> **THE TASK**:
Repeat exactly the lines below that lie between the line with "o. split; [done|]." and the line with "destruct HxA. apply", counting both of those lines as part of the answer.

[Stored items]

================================

Lemma released_refs q : state_refs s4 q = clear s0 s2 q.
Proof.
  unfold refs, clear. apply msum_eq.
  - intros. case_decide; [apply occ_nonneg|done].
  - intros. destruct (_ && _); [apply occ_nonneg|done].
  - intros x cs Hcs. case_decide as Hx; [|by left]. right. pose proof Hx as (o4 & Ho4 & _)%elem_of_alive.
    rewrite graph_lookup, Ho4 in Hcs. injection Hcs as <-. pose proof Ho4 as [Hr (o2 & Ho2 & ->)]%H4.
    pose proof (reachable_alive _ _ _ Hs0 x Hr) as HxA. exists o2. split; [done|].
    rewrite bool_decide_eq_true_2 by done.
    destruct (black_or_white x HxA) as [Hw|(? & ? & Hb)%coloured_inv]; [exfalso; by apply (reachable_black x Hr)|].
    simplify_eq. by rewrite Hb.
  - intros x o2 Ho2. destruct (bool_decide (x ∈ A)) eqn:HxA; [|by left]. apply bool_decide_eq_true in HxA.
    destruct (in_debt (colour_of o2)) eqn:Hin; [by left|]. right.
    destruct (white_or_reachable x HxA) as [(? & ? & Hw)%coloured_inv|Hr]; [simplify_eq; by rewrite Hw in Hin|].
    exists (children o2). rewrite decide_True by (by apply released_alive).
    rewrite (graph_lookup s4 x), (proj2 (H4 x _)) by eauto. done.
Qed.

Lemma released_counted : roots s4 = [] → free_set s4 = [] → counted ext ∅ s4.
Proof.
  intros Hr Hf. split.
  - done.
  - destruct (objects s4 !! 0) as [o|] eqn:Ho; [|done]. apply H4 in Ho as [Hx _].
    apply (reachable_alive _ _ _ Hs0) in Hx. by destruct (counted_closed _ _ _ Hs0).
  - rewrite Hr. constructor.
  - intros x. rewrite Hr, elem_of_nil. split; [done|]. intros (o & Ho & Hb). by apply H4 in Ho as [_ (o2 & _ & ->)].
  - intros x o Ho. apply H4 in Ho as [_ (o2 & _ & ->)]. by left.
  - intros x o Ho. apply H4 in Ho as [Hx (o2 & Ho2 & ->)]. simpl. rewrite released_refs.
    apply (scanned_count ext s0 Hs0 K s1 s2 x o2 Hs2); [|done]. by apply (reachable_alive _ _ _ Hs0).
  - intros x o Ho. apply H4 in Ho as [Hx (o2 & Ho2 & ->)]. simpl.
    pose proof (reachable_alive _ _ _ Hs0 x Hx) as HxA.
    assert (x ≠ 0) as Hx0 by (by apply (in_A _ _ (counted_closed _ _ _ Hs0))).
    pose proof (sn_total _ _ _ _ _ Hs2 x Hx0) as Ht. unfold total in Ht. rewrite (cnt_lookup _ _ _ Ho2) in Ht.
    rewrite (debt_counted _ _ _ Hs0) in Ht. apply elem_of_alive in HxA as (o0 & Ho0 & _).
    rewrite (cnt_lookup _ _ _ Ho0) in Ht. pose proof (c_range _ _ _ Hs0 x o0 Ho0).
    pose proof (debt_nonneg s2 x). lia.
  - apply (c_ext _ _ _ Hs0).
  - intros x Hx. assert (reachable ext s0 x) as (o & ? & _)%released_alive%elem_of_alive by by exists x. eauto.
  - intros x o Ho Hz. apply H4 in Ho as [Hx (o2 & Ho2 & ->)]. simpl in Hz.
    pose proof (reachable_count x o2 Hx Ho2). lia.
  - intros x. by rewrite elem_of_empty.
  - intros x o y Ho _ Hy. destruct (decide (y = 0)) as [?|Hy0]; [by left|]. right.
    pose proof Ho as [Hx (o2 & Ho2 & ->)]%H4. simpl in Hy.
    assert (reachable ext s0 y) as (oy & ? & _)%released_alive%elem_of_alive; [|eauto].
    apply (reachable_edge x y Hx). exists (children o2). split; [by apply (reachable_alive _ _ _ Hs0)|].
    by rewrite <-(ready_graph _ _ _ _ _ (sn_ready _ _ _ _ _ Hs2)), graph_lookup, Ho2.
  - intros x (r & Hext & Hreach)%released_alive%released_reachable. exists r.
    split; [|split; [by left|done]]. apply released_alive. by exists r.
Qed.
End released.

(** ** What is freed *)

Lemma domain_of_s2 x : is_Some (objects s0 !! x) ↔ is_Some (objects s2 !! x).
Proof.
  rewrite <-!(fmap_is_Some children), <-!graph_lookup.
  by rewrite (ready_graph _ _ _ _ _ (sn_ready _ _ _ _ _ Hs2)).
Qed.

Lemma freed_garbage s x : gathering [] s →
  x ∈ free_set s ↔ is_Some (objects s0 !! x) ∧ ¬ reachable ext s0 x.
Proof.
  intros Hg. rewrite (ga_free _ _ Hg x). pose proof (gathered s x Hg) as Hnw. split.
  - intros [[Hx HxA]%(mk_free _ _ _ _ _ Hm)|[Hx _]].
    + apply (c_roots _ _ _ Hs0) in Hx as (o & Ho & _). split; [eauto|].
      intros Hr. by apply HxA, (reachable_alive _ _ _ Hs0).
    + pose proof (white_in_A x Hx) as (o & Ho & _)%elem_of_alive. split; [eauto|].
      intros Hr. by apply (reachable_black x Hr).
  - intros [[o Ho] Hr]. destruct (decide (x ∈ A)) as [HxA|HxA].
    + right. by destruct (white_or_reachable x HxA).
    + left. apply (mk_free _ _ _ _ _ Hm). split; [|done]. apply (c_roots _ _ _ Hs0). exists o. split; [done|].
      pose proof (count_nonneg _ _ _ Hs0 x o Ho) as Hpos. destruct (decide (0 < count o)) as [Hlt|Hz].
      { destruct HxA. apply elem_of_alive. eauto. }
      destruct (c_dead _ _ _ Hs0 x o Ho) as [[? _]|Hd]; [lia|done|]. by apply elem_of_empty in Hd.
Qed.

Lemma gathered_object s x o2 : gathering [] s → reachable ext s0 x → objects s2 !! x = Some o2 →
  objects s !! x = Some (Object (children o2) (count o2) false BLACK).
Proof.
  intros Hg Hx Ho2. destruct (ga_object _ _ Hg x o2 Ho2) as (o & Ho & Hcnt & Hcol & Hb). rewrite Ho.
  pose proof (ci_graph _ _ _ (ga_collecting _ _ Hg)) as Hgr.
  rewrite <-(ready_graph _ _ _ _ _ (sn_ready _ _ _ _ _ Hs2)) in Hgr.
  apply (f_equal (lookup x)) in Hgr. rewrite !graph_lookup, Ho, Ho2 in Hgr. injection Hgr as Hgr.
  destruct (black_or_white x (reachable_alive _ _ _ Hs0 x Hx)) as [Hw|(o2' & ? & Hbl)%coloured_inv].
  { by destruct (reachable_black x Hx). }
  destruct (buffered o) eqn:E; [by apply proj1, (λ f, f eq_refl), elem_of_nil in Hb|].
  destruct o as [cs n b c]. simpl in *. f_equal. f_equal; [done..|]. destruct Hcol as [?|[? ?]]; congruence.
Qed.

Lemma collectroots_frees : ∃ s', (s ← mcxx_collectroots fuel s2; mcxx_release_free_set s) = Ret s'
  ∧ counted ext ∅ s' ∧ roots s' = [] ∧ released s'
  ∧ ∃ l, deallocated s' = deallocated s0 ++ l ∧ NoDup l
    ∧ ∀ x, x ∈ l ↔ is_Some (objects s0 !! x) ∧ ¬ reachable ext s0 x.
Proof.
  pose proof (mk_nodup _ _ _ _ _ Hm) as HndK. rewrite app_nil_r in HndK.
  destruct (gathering_loop K s2 gathering_start HndK) as (s3 & Hs3 & Hg); [done|].
  unfold mcxx_collectroots. rewrite (sn_roots _ _ _ _ _ Hs2), Hs3, !bind_ret.
  unfold mcxx_release_free_set.
  assert (Hdom : ∀ x, is_Some (objects s0 !! x) → is_Some (objects s3 !! x)).
  { intros x [o2 Ho2]%domain_of_s2. destruct (ga_object _ _ Hg x o2 Ho2) as (o & ? & _). eauto. }
  destruct (release_walk (free_set s3) (with_roots [] s3)) as (s4 & Hs4 & Hr & Hf & Hlog & Hob).
  - apply (ga_nodup _ _ Hg).
  - intros x [Hx _]%(freed_garbage s3 x Hg). by apply Hdom.
  - simpl in *. rewrite Hs4, bind_ret. eexists. split; [reflexivity|].
    assert (H4 : released (with_free_set [] s4)).
    { intros x o4. simpl. rewrite Hob. split.
      - case_decide as Hx; [done|]. intros Ho4.
        destruct (same_domain s2 s3 x o4) as [o2 Ho2]; [|done|].
        { by rewrite (ci_graph _ _ _ (ga_collecting _ _ Hg)), (ready_graph _ _ _ _ _ (sn_ready _ _ _ _ _ Hs2)). }
        assert (reachable ext s0 x) as Hre.
        { rewrite (freed_garbage s3 x Hg) in Hx. destruct (decide (x ∈ A)) as [HxA|HxA].
          - destruct (white_or_reachable x HxA) as [Hw|?]; [|done]. destruct Hx. split.
            + apply domain_of_s2. eauto.
            + intros Hre. by apply (reachable_black x Hre).
          - destruct Hx. split; [apply domain_of_s2; eauto|]. intros Hre. by apply HxA, (reachable_alive _ _ _ Hs0). }
        split; [done|]. exists o2. split; [done|].
        rewrite (gathered_object s3 x o2 Hg Hre Ho2) in Ho4. by injection Ho4 as <-.
      - intros [Hre (o2 & Ho2 & ->)]. rewrite decide_False; [by apply gathered_object|].
        intros [_ ?]%(freed_garbage s3 x Hg). done. }
    split; [by apply released_counted|]. split; [done|]. split; [done|].
    exists (free_set s3). split; [simpl; by rewrite Hlog, (ga_log _ _ Hg)|]. split; [apply (ga_nodup _ _ Hg)|].
    intros x. by apply freed_garbage.
Qed.
End collect.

================================

> **RESPONSE BOX**:
    + left. apply (mk_free _ _ _ _ _ Hm). split; [|done]. apply (c_roots _ _ _ Hs0). exists o. split; [done|].
      pose proof (count_nonneg _ _ _ Hs0 x o Ho) as Hpos. destruct (decide (0 < count o)) as [Hlt|Hz].
      { destruct HxA. apply elem_of_alive. eauto. }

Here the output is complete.